How active a gene is is regulated by proteins, called transcription factors, which are bound to the DNA strands. Until now, this has been analyzed in test tubes and only one gene at a time. Claes Wadelius' research team has developed new high-efficiency methods that improve the results in two crucial ways. On the one hand, living cells are now analyzed, not synthetic genes in test tubes. On the other, the entire human genome is analyzed in a single experiment, not merely a genetic fragment.

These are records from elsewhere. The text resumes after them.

(** * Token lifecycle and authenticated requests of the FHIR / Fasten MCP servers

    A shallow embedding of
    - [fhir-mcp/build/smart-auth.js]  (class [SmartAuth], the credential manager),
    - [fhir-client.js]                (class [FhirClient], the request gateway),
    - [index.js] of the Fasten server ([isTokenValid], [makeAuthenticatedRequest]),
    followed by the properties the specification states about them.

    Conventions of the embedding.
    - JavaScript numbers that the code computes with (epoch milliseconds,
      seconds of validity, HTTP status codes) are integers and are modelled
      in [Z]; NaN and fractions do not occur.  The code computes in IEEE
      doubles, which agree with [Z] as long as every operand and result
      stays within 2^53 in magnitude; the statements that let numbers of a
      credential enter arithmetic bound them accordingly ([exact]).
    - The clock is part of the world and moves only while a request is
      under way, so the reads of one synchronous stretch of code give one
      value.  The statements about expiry take [issued_at] non-zero: the
      test of [getAccessToken] then reads the clock once.
    - A property that may be missing from an object is an [option]; [None]
      reads as [undefined].  A property whose value is [null] is read like
      a missing one.
    - JSON documents are not modelled down to their characters: a text is
      either plain (not JSON), a form encoding, or the serialisation of a
      document ([Text], [JSON_stringify], [JSON_parse]).  A JSON object is
      given by the properties the program reads from it; [null], the
      primitive values and arrays are kept apart from objects ([Json]),
      since the code treats them differently.
    - Every [async] method runs to completion before the next one starts; a
      method is a function from the state before to an outcome and the state
      after.  A [throw] (a rejected promise) keeps the mutations made so far.
    - [console.error] / [console.warn] output is not part of the state. *)

From stdpp Require Import base option strings gmap.
From Stdlib Require Import ZArith Lia.
(** X12: For 32-bit samples the loop still steps through [buffer_] two bytes
    at a time: cell [2 k] receives sample [k] itself, with its sign, but
    cell [2 k + 1] is put together from the upper half of sample [k] and
    the lower half of sample [k + 1]. *)
Theorem swizzle_32bit_reads_at_half_stride (host : byte_order) (xs : list Z)
    (rest : list byte) (k : nat) (x : Z) :
  xs !! k = Some x ->
  - 2 ^ 31 <= x < 2 ^ 31 ->
  swizzle_sample host (encode32le xs ++ rest) 4 (2 * k) = Some x
  /\ (forall y, xs !! S k = Some y ->
        swizzle_sample host (encode32le xs ++ rest) 4 (2 * k + 1)
        = Some (to_int32 ((x / 2 ^ 16) mod 2 ^ 16 + (y mod 2 ^ 16) * 2 ^ 16))).
Proof.
  intros Hx Hr.
  pose proof (lookup_lt_Some _ _ _ Hx) as Hk.
  pose proof (swizzle_sample_value host (encode32le xs ++ rest) 4) as Hs.
  split.
  - rewrite Hs. destruct (decide (4 <= 4)%nat) as [_|Hn]; [|lia].
    unfold read_bytes. rewrite length_app, encode32le_length.
    destruct (decide _) as [_|Hn]; [|lia].
    replace (2 * (2 * k))%nat with (4 * k)%nat by lia.
    rewrite encode32le_drop by lia. rewrite (drop_S _ _ _ Hx), encode32le_cons.
    cbn [take app fmap option_fmap option_map].
    rewrite le_value_word, to_int32_wrap by exact Hr. reflexivity.
  - intros y Hy. pose proof (lookup_lt_Some _ _ _ Hy) as Hk'.
    rewrite Hs. destruct (decide (4 <= 4)%nat) as [_|Hn]; [|lia].
    unfold read_bytes. rewrite length_app, encode32le_length.
    destruct (decide _) as [_|Hn]; [|lia].
    replace (2 * (2 * k + 1))%nat with (4 * k + 2)%nat by lia.
    rewrite <- drop_drop. rewrite encode32le_drop by lia.
    rewrite (drop_S _ _ _ Hx), encode32le_cons.
    rewrite (drop_S _ _ _ Hy), encode32le_cons.
    cbn [take drop app fmap option_fmap option_map].
    rewrite le_value_straddle. reflexivity.
Qed.

Lemma swizzle_32bit_reads_at_half_stride_witness :
  swizzle_sample BigEndian (encode32le [-7; 2; 3; 4] ++ []) 4 (2 * 0) = Some (-7)
  /\ (forall y, [-7; 2; 3; 4] !! 1%nat = Some y ->
        swizzle_sample BigEndian (encode32le [-7; 2; 3; 4] ++ []) 4 (2 * 0 + 1)
        = Some (to_int32 ((-7 / 2 ^ 16) mod 2 ^ 16 + (y mod 2 ^ 16) * 2 ^ 16))).
Proof.
  apply (swizzle_32bit_reads_at_half_stride BigEndian [-7; 2; 3; 4] [] 0 (-7)).
  - reflexivity.
  - lia.
Defined.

The method has been used to find genes that have a disturbed function in the common disease familial combined hyperlipidemia. These patients have elevated levels of cholesterol or other fats, which leads to increased risk of being afflicted by early hardening of the arteries and heart attack. Analyses show that the gene USF1 in turn governs the activities of more than 1,000 genes, several of which determine the body's levels of fat. It also regulates a number of genes that participate in the cell's energy production, which provides new ways of understanding disturbances in metabolism. The new methods are 10-100 million times more efficient that the old ones, and the project involved more than a billion analyses. This places great demands on how we register, store, and interpret data.
"Technological advances are making medical research more of an information science. With these precise new methods for analyzing data we have entirely new capabilities for understanding the causes of disturbances in metabolism. In other projects we are using the same methods to understand new causes of cancer," says Professor Claes Wadelius.